Vecinos por Torrelodones

El pasado10 de marzo los colegiales no daban crédito a lo que estaba pasando. Afloraban sentimientos tan desconocidos como contradictorios: euforia provocada por no tener que volver al cole en unos días y ansiedad contagiada por unos profesores que, bajo los efectos de un ataque de hiperresponabilidad, les daban interminables listas de tareas para hacer […]

no culpemos a los niños

El pasado10 de marzo los colegiales no daban crédito a lo que estaba pasando. Afloraban sentimientos tan desconocidos como contradictorios: euforia provocada por no tener que volver al cole en unos días y ansiedad contagiada por unos profesores que, bajo los efectos de un ataque de hiperresponabilidad, les daban interminables listas de tareas para hacer en casa.

En un tiempo récord y con la flexibilidad que caracteriza al ser humano en sus primeros años de vida, los más pequeños se acostumbraron a la nueva situación y, ayudados por los adultos e incluso de forma autónoma, se conectaban para ver sus tareas, realizar las actividades y mandárselas a sus profes, bien por correo electrónico, bien a través de un aula virtual o similar. Y todo esto con un mínimo número de incidencias (no como el Pleno de la Asamblea de Madrid suspendido por problemas técnicos), aunque sin olvidar que, en el caso de los más desfavorecidos de nuestro municipio, gracias a la rápida intervención de los Servicios Sociales de la Mancomunidad THAM, pudieron acceder a una conexión ADSL y un equipo informático, ya que la prometida ayuda de la Consejería de Educación no llegaba.

Decía Jean Piaget que «el juego es el trabajo de la infancia»; y en este nuevo escenario niñas y niños tenían mucho que aprender y mucho que enseñarnos a los adultos. Cuando todos pensábamos que era la infancia quien más iba a padecer las penurias del confinamiento, han sido ellos quienes antes han sabido adaptarse y minimizar las consecuencias de no poder salir a la calle creando sus propios espacios de juego y de trabajo, más en su cabeza que en su casa; quienes antes han aprendido a convivir con su familia veinticuatro horas cada día, siete días a la semana; quienes antes han aprendido a establecer una nueva forma de comunicarse y relacionarse con esos adultos con quienes pasaban más horas que con sus padres y madres: sus maestros; quienes antes han aprendido a aceptar lo que hay cuando quejarse y protestar no va a solucionar nada.

No culpemos a los niños

Desde el pasado domingo los menores de 14 años (¿por qué de 14 y no de 15, o 16, o…?) pueden salir a jugar a la calle. La medida ha sido bien recibida, pero sospechamos que iba dirigida más a la salud mental de los adultos que de los menores: «jugar para un niño es la posibilidad de recortar un trocito de mundo y manipularlo, sólo o acompañado de amigos, sabiendo que donde no pueda llegar lo puede inventar». Esto último lo dijo Francesco Tonucci en Torrelodones cuando nos visitó en 2013  y ahora está más vigente que nunca.

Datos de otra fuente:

Lemma cleared_frame i m slot : r_active (record_at m i) = true → valid m → 0 <= slot < 16 →
  ∃ seen n, endpoint_at (cleared i m) slot = with_peer seen n (endpoint_at m slot).
Proof.
  intros Ha Hv Hs. rewrite cleared_endpoint by done. unfold drop_peer.
  assert (Hid : endpoint_at m slot = with_peer (peer_seen (endpoint_at m slot)) (peer_capabilities (endpoint_at m slot)) (endpoint_at m slot)) by (by destruct (endpoint_at m slot)).
  destruct (_ && _); [|by eexists _, _]. pose proof (vr_slot _ (valid_record_at m i Hv)) as Hsl.
  rewrite endpoint_at_set; [|apply (valid_shape m Hv)|lia|lia]. destruct (Z.eqb_spec slot (endpoint_slot (record_at m i))) as [->|]; by eexists _, _.
Qed.

Lemma clear_held_frame p g slots m slot : valid m → (∀ i, In i slots → 0 <= i < 64) → 0 <= slot < 16 →
  (∃ seen n, endpoint_at (clear_held p g slots m) slot = with_peer seen n (endpoint_at m slot)) ∧
  ∀ i, 0 <= i < 64 → ¬ (holder_pid (record_at m i) = p ∧ holder_generation (record_at m i) = g) → record_at (clear_held p g slots m) i = record_at m i.
Proof.
  intros Hv Hr Hs. revert m Hv. induction slots as [|j slots IH]; intros m Hv.
  { split; [|done]. exists (peer_seen (endpoint_at m slot)), (peer_capabilities (endpoint_at m slot)). cbn. by destruct (endpoint_at m slot). }
  cbn [clear_held]. pose proof (Hr j (or_introl eq_refl)) as Hj. assert (Hr' : ∀ x, In x slots → 0 <= x < 64) by (intros x Hin; apply Hr; by right).
  destruct (r_active (record_at m j) && _ && _) eqn:Eb; [|by apply IH]. rewrite !andb_true_iff, !Z.eqb_eq in Eb. destruct Eb as [[Ha Hp] Hg].
  cbv zeta. unfold IPC_MAX_ENDPOINTS. rewrite (proj2 (Z.ltb_lt _ 16)) by apply (vr_slot _ (valid_record_at m j Hv)).
  destruct (IH Hr' _ (valid_woken (endpoint_slot (record_at m j)) _ (valid_cleared j m Hv))) as ((seen & n & E1) & E2).
  rewrite woken_endpoint in E1. destruct (cleared_frame j m slot Ha Hv Hs) as (seen' & n' & E3). rewrite E3 in E1. split; [by exists seen, n|].
  intros i Hi Hne. assert (E4 : record_at (cleared j m) i = record_at m i).
  { rewrite cleared_record by done. destruct (Z.eqb_spec i j) as [->|]; [|done]. by destruct Hne. }
  rewrite E2; [by rewrite woken_record|done|by rewrite woken_record, E4].
Qed.

(** When a process has been cleaned up, it owns no active endpoint and
    holds no record; the endpoints of others are as they were, with their
    queue and bulk slot, and the records of others for them are as they were. *)
Theorem ipc_cleanup_revokes {O : Type} `{ProtectedStoreLaws O} `{!BlankStore O} `{!BlankLaws O} (s : ipc_t O) (events : list event)
    (p g : Z) (Hhistory : history (events ++ [Request (Cleanup p g)]) s) (Hpid : 0 < s32 p) (Hgeneration : g ≠ 0) :
  let m := memory (after events s) in let m' := memory (after (events ++ [Request (Cleanup p g)]) s) in
  let owns m slot := active (endpoint_at m slot) = true ∧ owner_pid (endpoint_at m slot) = p ∧ owner_generation (endpoint_at m slot) = g in
  let holds m i := holder_pid (record_at m i) = p ∧ holder_generation (record_at m i) = g in
  (∀ slot, 0 <= slot < 16 → ¬ owns m' slot) ∧
  (∀ i, 0 <= i < 64 → r_active (record_at m' i) = true → ¬ holds m' i) ∧
  (∀ slot, 0 <= slot < 16 → ¬ owns m slot →
    (∃ seen n, endpoint_at m' slot = with_peer seen n (endpoint_at m slot)) ∧
    (∀ i, names m slot i → ¬ holds m i → record_at m' i = record_at m i)).
Proof.
  cbv zeta. pose proof (history_app _ _ _ Hhistory) as Hh. destruct (after_facts _ _ Hh) as (Hv & Ho & _).
  destruct (after_request _ _ _ Hhistory) as [_ ->]. set (m := memory (after events s)) in *. cbn [reference snd].
  destruct (cleanup_steps p g m Hv Ho) as [_ Hc]. destruct (Hc Hpid Hgeneration) as [Hu Hh']. split_and!.
  - intros slot Hs (Ha & Hp & Hg). by apply (Hu slot Hs).
  - intros i Hi Ha [Hp Hg]. by apply (Hh' i Hi).
  - intros slot Hs Hno. unfold cleanup. rewrite (proj2 (Z.leb_gt _ _)), (proj2 (Z.eqb_neq _ _)) by done. cbn [orb].
    destruct (revoke_owned_frame p g endpoint_slots m slot Hv Ho endpoint_slots_range Hs) as [E1 E2]; [intros; by apply Hno|].
    destruct (plain_cleanup_endpoints p g endpoint_slots m Hv endpoint_slots_range) as (_ & Hv1 & _).
    destruct (clear_held_frame p g capability_slots _ slot Hv1 capability_slots_range Hs) as (F1 & F2). rewrite E1 in F1.
    split; [done|]. intros i Hn Hnh. rewrite F2; [by apply E2|apply Hn|by rewrite E2].
Qed.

Somos los adultos quienes necesitamos ver a los peques jugando en la calle, corriendo y saltando sin miedo a que nos rompan una vitrina o se partan la crisma; quienes necesitamos escuchar las risas y gritos y todos los sonidos con que el juego impregna el aire a nuestro alrededor y nos recuerda que estamos en primavera, y nos damos cuenta de que son esos sonidos, y no los del tráfico, los que tanto echábamos de menos. Y si ha habido algún incumplimiento de las normas, seguro que ha venido de la mano de los adultos, egoístas en algunos casos e irresponsables en otros. No culpemos a los niños de lo que los adultos no hemos sabido cocinar, masticar ni digerir.

Cuando bajo la amenaza de un virus nos preguntamos qué mundo estamos dejando a nuestros hijos, un pequeño rayo de esperanza y optimismo debe alegrarnos al ver qué hijos estamos dejando a este mundo.